Texas Tech University

Texas Tech University to Host 35th Annual Conference for the Advancement of Women

Sarah Karda

April 18, 2019

The conference will include keynote speakers Jamia Wilson and Mily Treviño-Sauceda.

Texas Tech University's Women's & Gender Studies (WGS) will host the annual Conference on the Advancement of Women Thursday and Friday (April 25-26) in the Student Union Building (SUB). The conference was first held in 1984.

"We are looking forward to another year of celebrating women's and gender studies scholars' research and creativity," said Elizabeth Sharp, director of WGS and a professor in Human Development and Family Studies. "Every spring at Texas Tech, the WGS conference offers an inviting and restorative space, filled with critical discussions, innovative ideas and possibilities for collaboration."

The conference will kick off Thursday (April 25) with a free-art and spoken-word performance titled "Healing in the Arts," featuring Texas Tech students. The performance will begin at 6 p.m. in the Escondido Theatre.

Check-in for the conference will begin at 8:30 a.m. Friday (April 26) and will include a continental breakfast served in the Matador Room. Concurrent panel sessions will begin at 9 a.m. and continue throughout the day until 5:30 p.m. on the upper level of the SUB. For a map of the SUB, click here.

More than 80 speakers will present their research, including researchers from Texas Tech, Angelo State University, Austin College, Johns Hopkins Bloomberg School of Public Health, Sarah Lawrence College, Texas A&M University – Commerce, the University of California – Irvine and the University of Texas.
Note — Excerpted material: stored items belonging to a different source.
(** C1 (as stated) fails: the [?] inside the literal is rewritten. *)
Lemma PostgresDriver_TransformQuery_rewrites_literal :
  PostgresDriver.TransformQuery PostgresDriver.zero "SELECT '?' FROM t WHERE a=?"
  <> "SELECT '?' FROM t WHERE a=$1"
  /\ PostgresDriver.TransformQuery PostgresDriver.zero "SELECT '?' FROM t WHERE a=?"
     <> Described.number_marks_outside_literals false 1 "SELECT '?' FROM t WHERE a=?".
Proof.
  split; vm_compute; discriminate.
Qed.

(** ** [SQLiteDriver.TransformQuery] *)

(** C6: the SQLite driver's TransformQuery is the identity, and so
    applying it twice is the same as applying it once. *)
Theorem SQLiteDriver_TransformQuery_identity :
  forall (d : SQLiteDriver.t) (q : string),
    SQLiteDriver.TransformQuery d q = q
    /\ SQLiteDriver.TransformQuery d (SQLiteDriver.TransformQuery d q)
       = SQLiteDriver.TransformQuery d q.
Proof.
  intros d q. split; reflexivity.
Qed.

(** ** [TransformQuery] of the interface *)

Lemma PostgresDriver_TransformQuery_no_mark (d : PostgresDriver.t) (q : string) :
  strings.Contains q "?" = false -> PostgresDriver.TransformQuery d q = q.
Proof.
  intros H. unfold PostgresDriver.TransformQuery.
  now rewrite (Split_without_sep q "?" H).
Qed.

(** ** [SQLiteDriver.Connect] *)

Lemma executed_app (l1 l2 : list Event) :
  Described.executed (l1 ++ l2) = (Described.executed l1 ++ Described.executed l2)%list.
Proof.
  induction l1 as [|ev l1 IH]; simpl; [reflexivity|].
  destruct ev; simpl; congruence.
Qed.

Ltac run_monad :=
  unfold bind, ret, panic, MkdirAll, Open, Ping, Exec, setPool,
    Stat_IsNotExist, ReadFile; simpl.

Section ConnectFacts.

Context {sys : Sys}.

(** A successful Connect of the source file: every call succeeded, the
    last of them being the [Exec] of the pragma with the colon. *)
Lemma Connect_success (d : SQLiteDriver.t) (conf : DBConfig)
    (s s' : State sys) (d' : SQLiteDriver.t) :
  SQLiteDriver.Connect d conf s = (Ret (None, d'), s') ->
  exists w1 w2 w3 w4,
    os_MkdirAll sys (filepath_Dir sys (SQLitePath conf)) (fst s) = (None, w1)
    /\ sql_Open sys "sqlite" (SQLiteDriver.dsn_of conf) w1 = (None, w2)
    /\ sql_Ping sys (opened conf) w2 = (None, w3)
    /\ sql_Exec sys (opened conf) "PRAGMA foreign_keys = ON:" w3 = (None, w4)
    /\ s' = (w4, (snd s ++ connect_calls sys conf "PRAGMA foreign_keys = ON:")%list)
    /\ d' = connected conf.
Proof.
  unfold SQLiteDriver.Connect. run_monad.
  destruct (os_MkdirAll sys _ (fst s)) as [[e1|] w1] eqn:E1; simpl; [discriminate|].
  destruct (sql_Open sys _ _ w1) as [[e2|] w2] eqn:E2; simpl; [discriminate|].
  fold (opened conf).
  destruct (sql_Ping sys _ w2) as [[e3|] w3] eqn:E3; simpl; [discriminate|].
  destruct (sql_Exec sys _ _ w3) as [[e4|] w4] eqn:E4; simpl; [discriminate|].
  intros [= <- <-].
  exists w1, w2, w3, w4. repeat split; try assumption.
  unfold connect_calls. now rewrite <- !app_assoc.
Qed.

(** The same for the Connect of the guide, with the pragma it has. *)
Lemma Connect_guide_success (d : SQLiteDriver.t) (conf : DBConfig)
    (s s' : State sys) (d' : SQLiteDriver.t) :
  SQLiteDriver.Connect_guide d conf s = (Ret (None, d'), s') ->
  exists w1 w2 w3 w4,
    os_MkdirAll sys (filepath_Dir sys (SQLitePath conf)) (fst s) = (None, w1)
    /\ sql_Open sys "sqlite" (SQLiteDriver.dsn_of conf) w1 = (None, w2)
    /\ sql_Ping sys (opened conf) w2 = (None, w3)
    /\ sql_Exec sys (opened conf) "PRAGMA foreign_keys = ON;" w3 = (None, w4)
    /\ s' = (w4, (snd s ++ connect_calls sys conf "PRAGMA foreign_keys = ON;")%list)
    /\ d' = connected conf.
Proof.
  unfold SQLiteDriver.Connect_guide. run_monad.
  destruct (os_MkdirAll sys _ (fst s)) as [[e1|] w1] eqn:E1; simpl; [discriminate|].
  destruct (sql_Open sys _ _ w1) as [[e2|] w2] eqn:E2; simpl; [discriminate|].
  fold (opened conf).
  destruct (sql_Ping sys _ w2) as [[e3|] w3] eqn:E3; simpl; [discriminate|].
  destruct (sql_Exec sys _ _ w3) as [[e4|] w4] eqn:E4; simpl; [discriminate|].
  intros [= <- <-].
  exists w1, w2, w3, w4. repeat split; try assumption.
  unfold connect_calls. now rewrite <- !app_assoc.
Qed.

(** The Connect of the source file, by the answers to its calls. *)
Lemma Connect_cases (d : SQLiteDriver.t) (conf : DBConfig) (s : State sys) :
  SQLiteDriver.Connect d conf s
  = match os_MkdirAll sys (filepath_Dir sys (SQLitePath conf)) (fst s) with
    | (Some e, w1) =>
        (Ret (Some (Errorf_w "failed to create database directory: " e), d),
         (w1, (snd s ++ [EvMkdirAll (filepath_Dir sys (SQLitePath conf))])%list))
    | (None, w1) =>
        match sql_Open sys "sqlite" (SQLiteDriver.dsn_of conf) w1 with
        | (Some e, w2) =>
            (Panic,
             (w2, (snd s ++ [EvMkdirAll (filepath_Dir sys (SQLitePath conf));
                             EvOpen "sqlite" (SQLiteDriver.dsn_of conf)])%list))
        | (None, w2) =>
            match sql_Ping sys (opened conf) w2 with
            | (Some e, w3) =>
                (Ret (Some (Errorf_w "failed to ping the SQLite database: " e), d),
                 (w3, (snd s ++ [EvMkdirAll (filepath_Dir sys (SQLitePath conf));
                                 EvOpen "sqlite" (SQLiteDriver.dsn_of conf);
                                 EvPing (opened conf)])%list))
            | (None, w3) =>
                match sql_Exec sys (opened conf) "PRAGMA foreign_keys = ON:" w3 with
                | (Some e, w4) =>
                    (Ret (Some (Errorf_w "failed to enable foreign keys: " e), d),
                     (w4, (snd s ++ connect_calls sys conf "PRAGMA foreign_keys = ON:")%list))
                | (None, w4) =>
                    (Ret (None, connected conf),
                     (w4, (snd s ++ connect_calls sys conf "PRAGMA foreign_keys = ON:")%list))
                end
            end
        end
    end.
Proof.
  unfold SQLiteDriver.Connect. run_monad.
  destruct (os_MkdirAll sys _ (fst s)) as [[e1|] w1]; simpl; [reflexivity|].
  destruct (sql_Open sys _ _ w1) as [[e2|] w2]; simpl;
    [now rewrite <- !app_assoc|].
  fold (opened conf).
  destruct (sql_Ping sys _ w2) as [[e3|] w3]; simpl;
    [now rewrite <- !app_assoc|].
  destruct (sql_Exec sys _ _ w3) as [[e4|] w4]; simpl;
    unfold connect_calls; now rewrite <- !app_assoc.
Qed.

(** The Connect of the guide, by the answers to its calls. *)
Lemma Connect_guide_cases (d : SQLiteDriver.t) (conf : DBConfig) (s : State sys) :
  SQLiteDriver.Connect_guide d conf s
  = match os_MkdirAll sys (filepath_Dir sys (SQLitePath conf)) (fst s) with
    | (Some e, w1) =>
        (Ret (Some (Errorf_w "failed to create database directory: " e), d),
         (w1, (snd s ++ [EvMkdirAll (filepath_Dir sys (SQLitePath conf))])%list))
    | (None, w1) =>
        match sql_Open sys "sqlite" (SQLiteDriver.dsn_of conf) w1 with
        | (Some e, w2) =>
            (Ret (Some (Errorf_w "failed to connect to SQLite database: " e), d),
             (w2, (snd s ++ [EvMkdirAll (filepath_Dir sys (SQLitePath conf));
                             EvOpen "sqlite" (SQLiteDriver.dsn_of conf)])%list))
        | (None, w2) =>
            match sql_Ping sys (opened conf) w2 with
            | (Some e, w3) =>
                (Ret (Some (Errorf_w "failed to ping SQLite database: " e), d),
                 (w3, (snd s ++ [EvMkdirAll (filepath_Dir sys (SQLitePath conf));
                                 EvOpen "sqlite" (SQLiteDriver.dsn_of conf);
                                 EvPing (opened conf)])%list))
            | (None, w3) =>
                match sql_Exec sys (opened conf) "PRAGMA foreign_keys = ON;" w3 with
                | (Some e, w4) =>
                    (Ret (Some (Errorf_w "failed to enable foreign keys: " e), d),
                     (w4, (snd s ++ connect_calls sys conf "PRAGMA foreign_keys = ON;")%list))
                | (None, w4) =>
                    (Ret (None, connected conf),
                     (w4, (snd s ++ connect_calls sys conf "PRAGMA foreign_keys = ON;")%list))
                end
            end
        end
    end.
Proof.
  unfold SQLiteDriver.Connect_guide. run_monad.
  destruct (os_MkdirAll sys _ (fst s)) as [[e1|] w1]; simpl; [reflexivity|].
  destruct (sql_Open sys _ _ w1) as [[e2|] w2]; simpl;
    [now rewrite <- !app_assoc|].
  fold (opened conf).
  destruct (sql_Ping sys _ w2) as [[e3|] w3]; simpl;
    [now rewrite <- !app_assoc|].
  destruct (sql_Exec sys _ _ w3) as [[e4|] w4]; simpl;
    unfold connect_calls; now rewrite <- !app_assoc.
Qed.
At 10 a.m., Jamia Wilson will speak on the topic "How to Advance Social Justice Through Storytelling" in the Matador Room. Wilson is the executive director and publisher of Feminist Press at the City University of New York. She is a recipient of the TED Prize Storyteller recognition and has been published in several outlets, including New York Magazine.

Mily Treviño-Sauceda will speak at 1 p.m. in the Matador Room. Treviño-Sauceda is the executive director and co-founder of Alianza Nacional de Campesinas, a national organization for the advancement of farmworker women and women from farmworker families. Treviño-Sauceda also is a co-founder of the farmworker women's movement in California.

At 9:30 a.m. Saturday (April 27), the conference will conclude with a free workshop "The Power of the Collective," in the Red Raider Lounge in the SUB. It will feature Treviño-Sauceda and members of Alianza Nacional de Campesinas, and is free and open to the public.

The conference is free to attend and participants can register online here. To attend the luncheon, registrants must complete the form and pay the luncheon fee. The luncheon fee is $25 for students and $35 for non-students.

Visitors without a Texas Tech parking sticker can find information for parking by entering through the 15th Street/University Avenue campus entrance.